The present invention relates to a semiconductor integrated circuit equipped with a regulator circuit, and particularly to a regulator circuit which controls an output voltage according to an increase or decrease in load current consumed by a load circuit coupled to an output terminal.
In products each of which utilizes a semiconductor process subsequent to 28 nm-generation, the operation of a semiconductor device has been expected to become faster. A problem, however, arises in that since current density in a chip becomes high as the generation of a semiconductor process proceeds, the voltage to be applied to a transistor is greatly reduced at a high load/high-speed operation as compared with at a low load/low-speed operation, thus resulting in a difficulty of a high-speed operation. Under such a circumstance, there has generally been adopted a method for mounting a regulator circuit over a semiconductor chip and suppressing a fluctuation in the voltage applied to a transistor. In general, analog parts such as a resistor, a capacitor, an inductor, etc. are used in a regulator circuit, and a control algorithm for controlling the voltage by the combination of parameter values for these elements has been implemented. The type of such a regulator circuit is called an analog control type regulator. It is difficult for the analog control type regulator to change the loop characteristics of control according to a target to be controlled, at debug after the manufacture of the chip. This is because it is difficult to greatly change the parameter values for the analog parts for determining the loop characteristics. On the other hand, there has been proposed a digital control type regulator capable of easily changing loop characteristics even after chip design.

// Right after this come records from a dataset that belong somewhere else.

(* ===== verification/PolicyStore.v ===== *)
(** * The mesh policy in the store

    Roles, bindings and egress destinations as the rows a policy post writes
    and a read gives back ([saveMeshPolicyTx], [GetMeshPolicy],
    [saveEgressDestinationsTx] and [GetEgressDestinations] in
    [src/internal/storage/sql_store.go]).  The JSON forms of a narrowed grant,
    of a destination and of a list of strings are interfaces. *)

From S2P Require Import Prelude GoStrings Regex Names Biscuit NaiveEngine Facts DatalogText Grants Labels HTTPGrants PolicyRules Egress.

(** ** Encodings *)

Class PolicyCodec := {
  grant_Marshal : HTTPGrant → result string;
  grant_Unmarshal : string → result HTTPGrant;
  grant_roundtrip g s : grant_Marshal g = Ok s → grant_Unmarshal s = Ok g;
  dest_Marshal : EgressDestination → result string;
  dest_Unmarshal : string → result EgressDestination;
  dest_roundtrip d s : dest_Marshal d = Ok s → dest_Unmarshal s = Ok d ∧ TrimSpace s ≠ "";
  strings_Marshal : list string → result string;
  strings_Unmarshal : string → result (list string);
  strings_roundtrip l s : strings_Marshal l = Ok s → strings_Unmarshal s = Ok l;
}.

(** ** Tables *)

(** [role_permissions]: role, type and value of a resource. *)
Record permission := Permission { pm_role : string; pm_type : string; pm_value : string }.

(** [role_bindings] *)
Record binding_row := BindingRow { br_role : string; br_member : string }.

Record egress_row := {
  egr_name : string;
  egr_target_url : string;
  egr_credential : string;
  egr_served_by : string;
  egr_config_json : string;
}.

Record PolicyTables := {
  pt_roles : list string;
  pt_permissions : list permission;
  pt_bindings : list binding_row;
  pt_egress : list egress_row;
}.

Section store.
Context `{PolicyCodec}.

(** ** Writing *)

Definition permission_rows (r : PolicyRole) : result (list permission) :=
  let rows ty (values : list string) := Permission (role_name r) ty <$> values in
  grants ← collect grant_Marshal (omap id (role_http r));
  Ok (rows "target" (role_allowed_targets r) ++ rows "service" (role_allowed_services r) ++
      rows "custom_datalog" (role_custom_datalog r) ++ rows "label" (role_allowed_labels r) ++
      rows "publish" (role_allowed_publish r) ++ rows "http" grants).

(** The loop over the roles: the name is the primary key. *)
Fixpoint insert_roles (names : list string) (perms : list permission) (roles : list (option PolicyRole))
  : result (list string * list permission) :=
  match roles with
  | [] => Ok (names, perms)
  | None :: roles => insert_roles names perms roles
  | Some r :: roles =>
      fail_if (bool_decide (role_name r ∈ names)) "UNIQUE constraint failed: roles.name";;
      rows ← permission_rows r;
      insert_roles (names ++ [role_name r]) (perms ++ rows) roles
  end.

Definition insert_bindings (bindings : list (option PolicyBinding)) : list binding_row :=
  bindings ≫= λ ob, match ob with
                    | None => []
                    | Some b => BindingRow (binding_role b) <$> binding_members b
                    end.

(** With [foreign_keys], the role of a binding must be in the table. *)
Definition saveMeshPolicyTx (foreign_keys : bool) (roles : list (option PolicyRole)) (bindings : list (option PolicyBinding))
    (t : PolicyTables) : result PolicyTables :=
  '(names, perms) ← insert_roles [] [] roles;
  let rows := insert_bindings bindings in
  fail_if (foreign_keys && negb (forallb (λ b, bool_decide (br_role b ∈ names)) rows))
    "foreign key violation: role_bindings.role_name";;
  Ok {| pt_roles := names; pt_permissions := perms; pt_bindings := rows; pt_egress := pt_egress t |}.

Definition egress_rows (d : EgressDestination) : result egress_row :=
  servedBy ← strings_Marshal (eg_served_by d);
  cfgBytes ← dest_Marshal d;
  Ok {| egr_name := eg_name d; egr_target_url := eg_target_url d; egr_credential := eg_credential d;
        egr_served_by := servedBy; egr_config_json := cfgBytes |}.

(** The loop over the destinations: the name is the primary key. *)
Fixpoint insert_egress (rows : list egress_row) (egress : list (option EgressDestination)) : result (list egress_row) :=
  match egress with
  | [] => Ok rows
  | None :: egress => insert_egress rows egress
  | Some d :: egress =>
      row ← egress_rows d;
      fail_if (bool_decide (eg_name d ∈ egr_name <$> rows)) "UNIQUE constraint failed: egress_destinations.name";;
      insert_egress (rows ++ [row]) egress
  end.

Definition saveEgressDestinationsTx (egress : list (option EgressDestination)) (t : PolicyTables) : result PolicyTables :=
  rows ← insert_egress [] egress;
  Ok {| pt_roles := pt_roles t; pt_permissions := pt_permissions t; pt_bindings := pt_bindings t; pt_egress := rows |}.

(** A transaction: an error leaves the tables as they were.  The columns hold
    texts of any length: that PostgreSQL refuses a name that is longer than its
    column is not modelled. *)
Definition SavePolicyDocument (foreign_keys : bool) (roles : list (option PolicyRole)) (bindings : list (option PolicyBinding))
    (egress : list (option EgressDestination)) (t : PolicyTables) : result PolicyTables :=
  t ← saveMeshPolicyTx foreign_keys roles bindings t;
  saveEgressDestinationsTx egress t.

(** ** Reading *)

(** [ORDER BY] of text columns. *)
Fixpoint lex_leb (a b : list string) : bool :=
  match a, b with
  | x :: a, y :: b => if bool_decide (x = y) then lex_leb a b else bool_decide (String.le x y)
  | _, _ => true
  end.

Definition lex_le (a b : list string) : Prop := lex_leb a b = true.

#[global] Instance lex_le_dec : RelDecision lex_le := λ a b, bool_eq_dec (lex_leb a b) true.

Definition permission_key (p : permission) : list string := [pm_role p; pm_type p; pm_value p].
Definition binding_key (b : binding_row) : list string := [br_role b; br_member b].

Definition perm_le (p q : permission) : Prop := lex_le (permission_key p) (permission_key q).
Definition bind_le (p q : binding_row) : Prop := lex_le (binding_key p) (binding_key q).
Definition egress_le (p q : egress_row) : Prop := lex_le [egr_name p] [egr_name q].
#[global] Instance perm_le_dec : RelDecision perm_le := λ p q, lex_le_dec _ _.
#[global] Instance bind_le_dec : RelDecision bind_le := λ p q, lex_le_dec _ _.
#[global] Instance egress_le_dec : RelDecision egress_le := λ p q, lex_le_dec _ _.

Definition empty_role (name : string) : PolicyRole :=
  {| role_name := name; role_allowed_targets := []; role_allowed_services := []; role_custom_datalog := [];
     role_allowed_labels := []; role_http := []; role_allowed_publish := [] |}.

(** One row of [role_permissions] added to the role it names. *)
Definition add_permission (p : permission) (r : PolicyRole) : result PolicyRole :=
  let v := [pm_value p] in
  if bool_decide (pm_type p = "target") then
    Ok {| role_name := role_name r; role_allowed_targets := role_allowed_targets r ++ v; role_allowed_services := role_allowed_services r;
          role_custom_datalog := role_custom_datalog r; role_allowed_labels := role_allowed_labels r; role_http := role_http r;
          role_allowed_publish := role_allowed_publish r |}
  else if bool_decide (pm_type p = "service") then
    Ok {| role_name := role_name r; role_allowed_targets := role_allowed_targets r; role_allowed_services := role_allowed_services r ++ v;
          role_custom_datalog := role_custom_datalog r; role_allowed_labels := role_allowed_labels r; role_http := role_http r;
          role_allowed_publish := role_allowed_publish r |}
  else if bool_decide (pm_type p = "custom_datalog") then
    Ok {| role_name := role_name r; role_allowed_targets := role_allowed_targets r; role_allowed_services := role_allowed_services r;
          role_custom_datalog := role_custom_datalog r ++ v; role_allowed_labels := role_allowed_labels r; role_http := role_http r;
          role_allowed_publish := role_allowed_publish r |}
  else if bool_decide (pm_type p = "label") then
    Ok {| role_name := role_name r; role_allowed_targets := role_allowed_targets r; role_allowed_services := role_allowed_services r;
          role_custom_datalog := role_custom_datalog r; role_allowed_labels := role_allowed_labels r ++ v; role_http := role_http r;
          role_allowed_publish := role_allowed_publish r |}
  else if bool_decide (pm_type p = "publish") then
    Ok {| role_name := role_name r; role_allowed_targets := role_allowed_targets r; role_allowed_services := role_allowed_services r;
          role_custom_datalog := role_custom_datalog r; role_allowed_labels := role_allowed_labels r; role_http := role_http r;
          role_allowed_publish := role_allowed_publish r ++ v |}
  else if bool_decide (pm_type p = "http") then
    g ← wrap_err "stored http grant does not parse" (grant_Unmarshal (pm_value p));
    Ok {| role_name := role_name r; role_allowed_targets := role_allowed_targets r; role_allowed_services := role_allowed_services r;
          role_custom_datalog := role_custom_datalog r; role_allowed_labels := role_allowed_labels r; role_http := role_http r ++ [Some g];
          role_allowed_publish := role_allowed_publish r |}
  else Ok r.

(** The loop over the permissions: [rolesMap] holds the roles being built. *)
Fixpoint read_permissions (rolesMap : gmap string PolicyRole) (perms : list permission) : result (gmap string PolicyRole) :=
  match perms with
  | [] => Ok rolesMap
  | p :: perms =>
      match rolesMap !! pm_role p with
      | None => read_permissions rolesMap perms
      | Some r => r ← add_permission p r; read_permissions (<[pm_role p := r]> rolesMap) perms
      end
  end.

(** The loop over the bindings: a row of the role of the last binding joins it. *)
Definition add_binding (bindings : list PolicyBinding) (row : binding_row) : list PolicyBinding :=
  match last bindings with
  | Some b =>
      if bool_decide (binding_role b = br_role row)
      then removelast bindings ++ [{| binding_role := binding_role b; binding_members := binding_members b ++ [br_member row] |}]
      else bindings ++ [{| binding_role := br_role row; binding_members := [br_member row] |}]
  | None => [{| binding_role := br_role row; binding_members := [br_member row] |}]
  end.

Definition GetMeshPolicy (t : PolicyTables) : result (list (option PolicyRole) * list (option PolicyBinding)) :=
  let names := sort_Strings (pt_roles t) in
  rolesMap ← read_permissions (list_to_map ((λ name, (name, empty_role name)) <$> names))
               (merge_sort perm_le (pt_permissions t));
  let bindings := foldl add_binding [] (merge_sort bind_le (pt_bindings t)) in
  Ok ((λ name, rolesMap !! name) <$> names, Some <$> bindings).

Definition read_destination (row : egress_row) : result EgressDestination :=
  if negb (bool_decide (TrimSpace (egr_config_json row) = "")) then
    wrap_err "stored config_json does not parse" (dest_Unmarshal (egr_config_json row))
  else
    servedBy ← wrap_err "stored served_by does not parse" (strings_Unmarshal (egr_served_by row));
    Ok {| eg_name := egr_name row; eg_target_url := egr_target_url row; eg_credential := egr_credential row;
          eg_served_by := servedBy; eg_broker := None; eg_inspectors := []; eg_mode := EGRESS_MODE_HTTP; eg_ports := [];
          eg_preserve_host := false; eg_forward_context := false |}.

Definition GetEgressDestinations (t : PolicyTables) : result (list (option EgressDestination)) :=
  ds ← collect read_destination (merge_sort egress_le (pt_egress t));
  Ok (fmap (M:=list) Some ds).
End store.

An example of a regulator circuit operated by such digital control has been disclosed in each of Non-Patent Documents 1 through 3, for example. There has been disclosed in the Non-Patent Document 1, an example in which a voltage value obtained by monitoring an output voltage is converted to a digital value, and a power MOS transistor is controlled by PID control. There has been disclosed in the Non-Patent Document 2, an example in which the number of power MOS transistors each brought to a conducting state is sequentially increased using shift registers. There has been disclosed in the Non-Patent Document 3, an example in which the gate length of a power MOS transistor is increased along a linear function.